Given the entries that follow, write out exactly the lines starting at the one containing "(* ===== verification/BenchSpec.v ===== *)" and ending at the one containing "intros Hd [H1", both ends included, and only those.

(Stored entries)
+--

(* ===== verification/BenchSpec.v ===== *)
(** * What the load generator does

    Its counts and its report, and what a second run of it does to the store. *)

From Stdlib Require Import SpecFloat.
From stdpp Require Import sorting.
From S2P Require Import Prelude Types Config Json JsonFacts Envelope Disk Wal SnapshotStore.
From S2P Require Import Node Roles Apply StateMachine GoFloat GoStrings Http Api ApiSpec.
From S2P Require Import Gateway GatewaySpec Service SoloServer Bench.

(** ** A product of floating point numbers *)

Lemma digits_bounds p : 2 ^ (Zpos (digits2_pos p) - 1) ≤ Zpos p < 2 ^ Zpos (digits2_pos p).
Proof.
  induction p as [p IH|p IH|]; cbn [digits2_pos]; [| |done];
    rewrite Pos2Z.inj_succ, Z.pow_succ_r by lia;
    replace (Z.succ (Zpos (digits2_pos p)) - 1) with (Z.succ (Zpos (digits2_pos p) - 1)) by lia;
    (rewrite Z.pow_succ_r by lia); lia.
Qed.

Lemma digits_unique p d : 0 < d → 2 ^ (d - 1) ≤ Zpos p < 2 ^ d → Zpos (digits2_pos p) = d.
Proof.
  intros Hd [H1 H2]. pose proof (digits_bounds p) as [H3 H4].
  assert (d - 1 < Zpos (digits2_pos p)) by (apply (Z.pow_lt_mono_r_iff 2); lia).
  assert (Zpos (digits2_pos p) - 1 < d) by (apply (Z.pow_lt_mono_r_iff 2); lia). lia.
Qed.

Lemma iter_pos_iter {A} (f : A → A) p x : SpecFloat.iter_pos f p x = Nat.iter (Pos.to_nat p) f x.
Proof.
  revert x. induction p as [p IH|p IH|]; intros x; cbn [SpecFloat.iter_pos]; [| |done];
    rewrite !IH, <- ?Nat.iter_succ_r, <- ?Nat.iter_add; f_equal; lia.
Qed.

+--

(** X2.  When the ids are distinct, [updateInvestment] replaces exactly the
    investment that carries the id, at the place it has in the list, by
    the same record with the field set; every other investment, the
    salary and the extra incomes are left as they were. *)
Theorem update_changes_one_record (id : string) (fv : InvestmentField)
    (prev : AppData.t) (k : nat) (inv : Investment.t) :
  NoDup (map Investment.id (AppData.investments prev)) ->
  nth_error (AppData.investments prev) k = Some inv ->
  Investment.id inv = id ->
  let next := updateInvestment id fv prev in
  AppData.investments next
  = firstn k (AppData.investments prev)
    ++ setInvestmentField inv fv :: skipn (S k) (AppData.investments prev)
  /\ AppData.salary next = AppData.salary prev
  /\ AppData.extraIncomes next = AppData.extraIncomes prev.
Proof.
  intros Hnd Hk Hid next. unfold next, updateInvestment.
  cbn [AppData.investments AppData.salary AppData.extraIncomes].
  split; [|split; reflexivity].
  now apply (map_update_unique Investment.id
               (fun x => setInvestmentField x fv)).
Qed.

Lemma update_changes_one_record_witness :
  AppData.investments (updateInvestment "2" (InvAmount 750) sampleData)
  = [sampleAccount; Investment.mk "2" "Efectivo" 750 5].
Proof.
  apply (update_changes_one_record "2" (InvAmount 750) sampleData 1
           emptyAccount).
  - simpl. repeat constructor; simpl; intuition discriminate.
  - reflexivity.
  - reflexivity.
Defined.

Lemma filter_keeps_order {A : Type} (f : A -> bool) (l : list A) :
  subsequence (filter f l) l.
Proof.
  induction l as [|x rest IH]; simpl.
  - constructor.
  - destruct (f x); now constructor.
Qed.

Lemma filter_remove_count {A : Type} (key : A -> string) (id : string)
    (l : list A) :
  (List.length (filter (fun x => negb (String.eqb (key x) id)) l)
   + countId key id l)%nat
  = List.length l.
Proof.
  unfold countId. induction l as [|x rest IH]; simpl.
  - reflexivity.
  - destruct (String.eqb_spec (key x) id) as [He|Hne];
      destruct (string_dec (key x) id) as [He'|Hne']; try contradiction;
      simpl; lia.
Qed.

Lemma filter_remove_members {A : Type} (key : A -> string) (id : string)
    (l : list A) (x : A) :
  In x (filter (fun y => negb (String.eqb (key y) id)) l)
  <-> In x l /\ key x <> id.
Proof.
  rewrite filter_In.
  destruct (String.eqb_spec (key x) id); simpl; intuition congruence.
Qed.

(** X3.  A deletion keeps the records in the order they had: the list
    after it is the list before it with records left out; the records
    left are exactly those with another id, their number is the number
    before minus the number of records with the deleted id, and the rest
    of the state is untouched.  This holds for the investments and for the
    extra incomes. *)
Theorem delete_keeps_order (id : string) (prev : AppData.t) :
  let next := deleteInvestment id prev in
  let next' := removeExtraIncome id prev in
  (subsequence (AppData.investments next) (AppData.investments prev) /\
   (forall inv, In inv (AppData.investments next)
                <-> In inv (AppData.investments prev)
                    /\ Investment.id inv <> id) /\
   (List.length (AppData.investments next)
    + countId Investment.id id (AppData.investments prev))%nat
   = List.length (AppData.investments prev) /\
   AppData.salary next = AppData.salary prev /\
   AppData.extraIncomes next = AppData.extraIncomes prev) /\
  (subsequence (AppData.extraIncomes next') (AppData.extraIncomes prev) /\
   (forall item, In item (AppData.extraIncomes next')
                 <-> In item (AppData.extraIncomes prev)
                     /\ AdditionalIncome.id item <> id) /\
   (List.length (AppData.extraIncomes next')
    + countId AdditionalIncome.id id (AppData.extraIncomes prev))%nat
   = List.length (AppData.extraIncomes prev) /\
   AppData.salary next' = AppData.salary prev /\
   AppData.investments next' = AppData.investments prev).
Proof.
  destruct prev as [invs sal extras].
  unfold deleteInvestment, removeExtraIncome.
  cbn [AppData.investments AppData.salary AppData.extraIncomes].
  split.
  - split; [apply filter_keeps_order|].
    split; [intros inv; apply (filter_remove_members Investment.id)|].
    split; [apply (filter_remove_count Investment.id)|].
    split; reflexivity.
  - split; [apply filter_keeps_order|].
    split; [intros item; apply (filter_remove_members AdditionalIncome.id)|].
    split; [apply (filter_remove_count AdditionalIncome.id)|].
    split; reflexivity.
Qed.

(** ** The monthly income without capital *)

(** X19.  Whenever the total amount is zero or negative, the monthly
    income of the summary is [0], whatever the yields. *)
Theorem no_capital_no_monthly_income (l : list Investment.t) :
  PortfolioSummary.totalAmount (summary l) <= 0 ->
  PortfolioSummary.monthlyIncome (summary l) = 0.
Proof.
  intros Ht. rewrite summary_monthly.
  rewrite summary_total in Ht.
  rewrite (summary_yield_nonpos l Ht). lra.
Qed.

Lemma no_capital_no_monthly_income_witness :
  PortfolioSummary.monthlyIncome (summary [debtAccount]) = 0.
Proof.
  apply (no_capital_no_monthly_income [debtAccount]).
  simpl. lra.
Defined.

+--

§ **Answer to this exercise**:
(* ===== verification/BenchSpec.v ===== *)
(** * What the load generator does

    Its counts and its report, and what a second run of it does to the store. *)

From Stdlib Require Import SpecFloat.
From stdpp Require Import sorting.
From S2P Require Import Prelude Types Config Json JsonFacts Envelope Disk Wal SnapshotStore.
From S2P Require Import Node Roles Apply StateMachine GoFloat GoStrings Http Api ApiSpec.
From S2P Require Import Gateway GatewaySpec Service SoloServer Bench.

(** ** A product of floating point numbers *)

Lemma digits_bounds p : 2 ^ (Zpos (digits2_pos p) - 1) ≤ Zpos p < 2 ^ Zpos (digits2_pos p).
Proof.
  induction p as [p IH|p IH|]; cbn [digits2_pos]; [| |done];
    rewrite Pos2Z.inj_succ, Z.pow_succ_r by lia;
    replace (Z.succ (Zpos (digits2_pos p)) - 1) with (Z.succ (Zpos (digits2_pos p) - 1)) by lia;
    (rewrite Z.pow_succ_r by lia); lia.
Qed.

Lemma digits_unique p d : 0 < d → 2 ^ (d - 1) ≤ Zpos p < 2 ^ d → Zpos (digits2_pos p) = d.
Proof.
  intros Hd [H1 H2]. pose proof (digits_bounds p) as [H3 H4].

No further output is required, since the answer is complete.